The problem: Keep only the lines from the top of the listing through the one with "Fixpoint rmatch (R", and reproduce them unaltered.

Exercise data:
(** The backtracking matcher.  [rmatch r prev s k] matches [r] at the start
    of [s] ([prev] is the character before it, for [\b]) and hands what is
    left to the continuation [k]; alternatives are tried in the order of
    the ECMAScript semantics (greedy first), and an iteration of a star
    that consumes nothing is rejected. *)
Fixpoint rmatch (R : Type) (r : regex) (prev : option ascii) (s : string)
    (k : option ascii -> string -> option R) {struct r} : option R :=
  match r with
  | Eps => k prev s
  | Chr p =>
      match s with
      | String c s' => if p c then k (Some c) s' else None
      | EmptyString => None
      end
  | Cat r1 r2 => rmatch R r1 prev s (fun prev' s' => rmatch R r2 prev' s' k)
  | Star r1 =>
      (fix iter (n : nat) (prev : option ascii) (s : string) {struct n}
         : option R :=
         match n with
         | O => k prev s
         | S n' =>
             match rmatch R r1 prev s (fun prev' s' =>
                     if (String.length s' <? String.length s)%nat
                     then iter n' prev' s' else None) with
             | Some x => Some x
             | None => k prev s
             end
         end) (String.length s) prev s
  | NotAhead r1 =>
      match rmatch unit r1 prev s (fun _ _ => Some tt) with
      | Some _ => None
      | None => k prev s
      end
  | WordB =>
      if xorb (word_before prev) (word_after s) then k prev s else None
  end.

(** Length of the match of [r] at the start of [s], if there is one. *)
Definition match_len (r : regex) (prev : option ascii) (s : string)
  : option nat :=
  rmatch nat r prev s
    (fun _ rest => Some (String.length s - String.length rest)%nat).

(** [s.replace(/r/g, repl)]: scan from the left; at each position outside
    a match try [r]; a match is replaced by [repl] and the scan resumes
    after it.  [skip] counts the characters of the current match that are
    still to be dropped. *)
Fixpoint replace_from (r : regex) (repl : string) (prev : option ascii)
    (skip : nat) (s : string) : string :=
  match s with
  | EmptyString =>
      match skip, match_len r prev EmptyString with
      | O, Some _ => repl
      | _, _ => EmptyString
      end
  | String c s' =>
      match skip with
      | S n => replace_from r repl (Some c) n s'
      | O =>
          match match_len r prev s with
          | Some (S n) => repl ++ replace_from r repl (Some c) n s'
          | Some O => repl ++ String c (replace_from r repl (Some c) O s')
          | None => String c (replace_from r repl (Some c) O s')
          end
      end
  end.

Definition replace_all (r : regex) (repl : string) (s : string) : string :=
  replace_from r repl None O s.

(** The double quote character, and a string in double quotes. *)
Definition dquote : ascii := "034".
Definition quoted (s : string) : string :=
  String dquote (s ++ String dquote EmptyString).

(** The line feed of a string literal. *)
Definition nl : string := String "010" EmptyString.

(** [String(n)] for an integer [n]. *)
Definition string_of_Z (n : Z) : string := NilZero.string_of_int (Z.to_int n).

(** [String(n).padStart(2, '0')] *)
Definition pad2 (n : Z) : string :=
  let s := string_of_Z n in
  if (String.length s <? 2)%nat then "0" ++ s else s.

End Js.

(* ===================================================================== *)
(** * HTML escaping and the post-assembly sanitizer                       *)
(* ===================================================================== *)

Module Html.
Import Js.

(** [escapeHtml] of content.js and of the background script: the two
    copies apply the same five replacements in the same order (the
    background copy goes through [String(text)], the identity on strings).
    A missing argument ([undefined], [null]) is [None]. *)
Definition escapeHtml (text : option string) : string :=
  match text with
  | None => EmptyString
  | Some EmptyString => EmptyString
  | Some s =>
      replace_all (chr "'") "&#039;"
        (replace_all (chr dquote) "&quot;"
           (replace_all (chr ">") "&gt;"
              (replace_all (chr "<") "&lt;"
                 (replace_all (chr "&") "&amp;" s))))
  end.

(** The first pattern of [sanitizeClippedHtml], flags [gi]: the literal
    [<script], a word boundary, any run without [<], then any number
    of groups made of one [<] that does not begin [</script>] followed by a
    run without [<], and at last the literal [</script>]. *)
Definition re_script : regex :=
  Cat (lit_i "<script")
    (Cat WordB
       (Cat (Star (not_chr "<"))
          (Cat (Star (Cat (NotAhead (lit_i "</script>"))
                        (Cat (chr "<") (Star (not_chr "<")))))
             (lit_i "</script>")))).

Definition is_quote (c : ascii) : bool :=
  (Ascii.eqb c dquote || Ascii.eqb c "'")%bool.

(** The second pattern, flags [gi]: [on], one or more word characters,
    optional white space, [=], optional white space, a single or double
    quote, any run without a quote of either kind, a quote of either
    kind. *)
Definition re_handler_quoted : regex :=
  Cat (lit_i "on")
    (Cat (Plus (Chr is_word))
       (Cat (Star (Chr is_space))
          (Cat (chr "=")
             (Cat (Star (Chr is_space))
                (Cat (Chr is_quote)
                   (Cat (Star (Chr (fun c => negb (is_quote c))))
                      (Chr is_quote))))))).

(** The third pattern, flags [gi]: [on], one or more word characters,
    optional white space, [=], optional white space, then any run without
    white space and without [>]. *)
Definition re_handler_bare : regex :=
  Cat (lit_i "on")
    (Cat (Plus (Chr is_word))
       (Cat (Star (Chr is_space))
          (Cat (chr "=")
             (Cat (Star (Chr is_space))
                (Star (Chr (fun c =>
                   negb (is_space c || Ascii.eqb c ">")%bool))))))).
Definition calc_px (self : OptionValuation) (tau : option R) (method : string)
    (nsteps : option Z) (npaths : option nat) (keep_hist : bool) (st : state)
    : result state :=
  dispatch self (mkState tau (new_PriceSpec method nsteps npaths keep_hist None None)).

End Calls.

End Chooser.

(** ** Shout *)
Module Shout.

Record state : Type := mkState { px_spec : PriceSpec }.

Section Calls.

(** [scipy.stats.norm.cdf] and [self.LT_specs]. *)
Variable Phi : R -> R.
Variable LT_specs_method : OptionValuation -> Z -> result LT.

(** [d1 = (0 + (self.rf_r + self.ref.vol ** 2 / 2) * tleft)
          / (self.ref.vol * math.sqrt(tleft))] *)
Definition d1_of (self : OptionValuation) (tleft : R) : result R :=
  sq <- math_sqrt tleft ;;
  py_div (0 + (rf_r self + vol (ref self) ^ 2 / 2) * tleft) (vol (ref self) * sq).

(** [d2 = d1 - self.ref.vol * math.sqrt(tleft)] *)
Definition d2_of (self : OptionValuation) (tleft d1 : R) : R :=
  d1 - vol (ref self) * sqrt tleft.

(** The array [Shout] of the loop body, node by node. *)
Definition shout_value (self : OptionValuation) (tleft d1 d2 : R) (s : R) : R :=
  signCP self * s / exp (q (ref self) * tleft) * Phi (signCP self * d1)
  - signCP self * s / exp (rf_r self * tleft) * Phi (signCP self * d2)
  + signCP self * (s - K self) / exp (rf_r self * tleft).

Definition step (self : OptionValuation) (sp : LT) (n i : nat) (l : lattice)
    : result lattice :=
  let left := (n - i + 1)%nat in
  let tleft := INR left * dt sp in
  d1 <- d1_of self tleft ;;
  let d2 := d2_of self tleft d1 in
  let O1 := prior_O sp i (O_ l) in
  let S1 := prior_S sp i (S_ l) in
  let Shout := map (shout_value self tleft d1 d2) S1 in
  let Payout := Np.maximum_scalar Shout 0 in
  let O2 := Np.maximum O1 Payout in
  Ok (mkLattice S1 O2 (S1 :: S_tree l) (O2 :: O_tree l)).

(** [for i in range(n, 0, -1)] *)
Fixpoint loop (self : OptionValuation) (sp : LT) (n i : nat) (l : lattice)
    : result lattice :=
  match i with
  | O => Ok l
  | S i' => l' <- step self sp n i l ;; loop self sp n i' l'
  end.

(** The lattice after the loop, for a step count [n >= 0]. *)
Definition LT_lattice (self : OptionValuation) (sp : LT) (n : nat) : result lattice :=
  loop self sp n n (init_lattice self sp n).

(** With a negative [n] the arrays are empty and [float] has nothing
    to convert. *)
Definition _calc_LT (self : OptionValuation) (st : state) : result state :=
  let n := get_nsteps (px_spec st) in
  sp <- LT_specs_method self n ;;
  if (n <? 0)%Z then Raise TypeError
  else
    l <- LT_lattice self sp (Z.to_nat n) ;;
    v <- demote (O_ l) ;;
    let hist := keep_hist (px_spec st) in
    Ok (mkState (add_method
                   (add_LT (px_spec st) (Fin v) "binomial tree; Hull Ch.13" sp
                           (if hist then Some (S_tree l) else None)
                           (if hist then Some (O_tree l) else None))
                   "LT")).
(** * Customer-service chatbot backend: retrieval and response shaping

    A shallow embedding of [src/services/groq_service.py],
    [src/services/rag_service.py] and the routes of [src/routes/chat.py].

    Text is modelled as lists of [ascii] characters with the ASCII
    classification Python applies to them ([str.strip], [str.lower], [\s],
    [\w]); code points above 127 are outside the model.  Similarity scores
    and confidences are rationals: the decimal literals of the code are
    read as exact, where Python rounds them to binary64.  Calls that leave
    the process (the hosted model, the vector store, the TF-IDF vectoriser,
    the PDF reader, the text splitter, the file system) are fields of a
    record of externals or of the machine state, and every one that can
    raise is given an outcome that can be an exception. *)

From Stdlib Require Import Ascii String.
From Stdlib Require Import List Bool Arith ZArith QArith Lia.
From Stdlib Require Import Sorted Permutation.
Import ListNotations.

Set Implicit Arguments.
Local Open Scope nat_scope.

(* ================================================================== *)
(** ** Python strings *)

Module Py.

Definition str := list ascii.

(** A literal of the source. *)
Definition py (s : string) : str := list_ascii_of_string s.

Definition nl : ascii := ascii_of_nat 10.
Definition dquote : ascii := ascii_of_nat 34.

Completed task:
(** The backtracking matcher.  [rmatch r prev s k] matches [r] at the start
    of [s] ([prev] is the character before it, for [\b]) and hands what is
    left to the continuation [k]; alternatives are tried in the order of
    the ECMAScript semantics (greedy first), and an iteration of a star
    that consumes nothing is rejected. *)
Fixpoint rmatch (R : Type) (r : regex) (prev : option ascii) (s : string)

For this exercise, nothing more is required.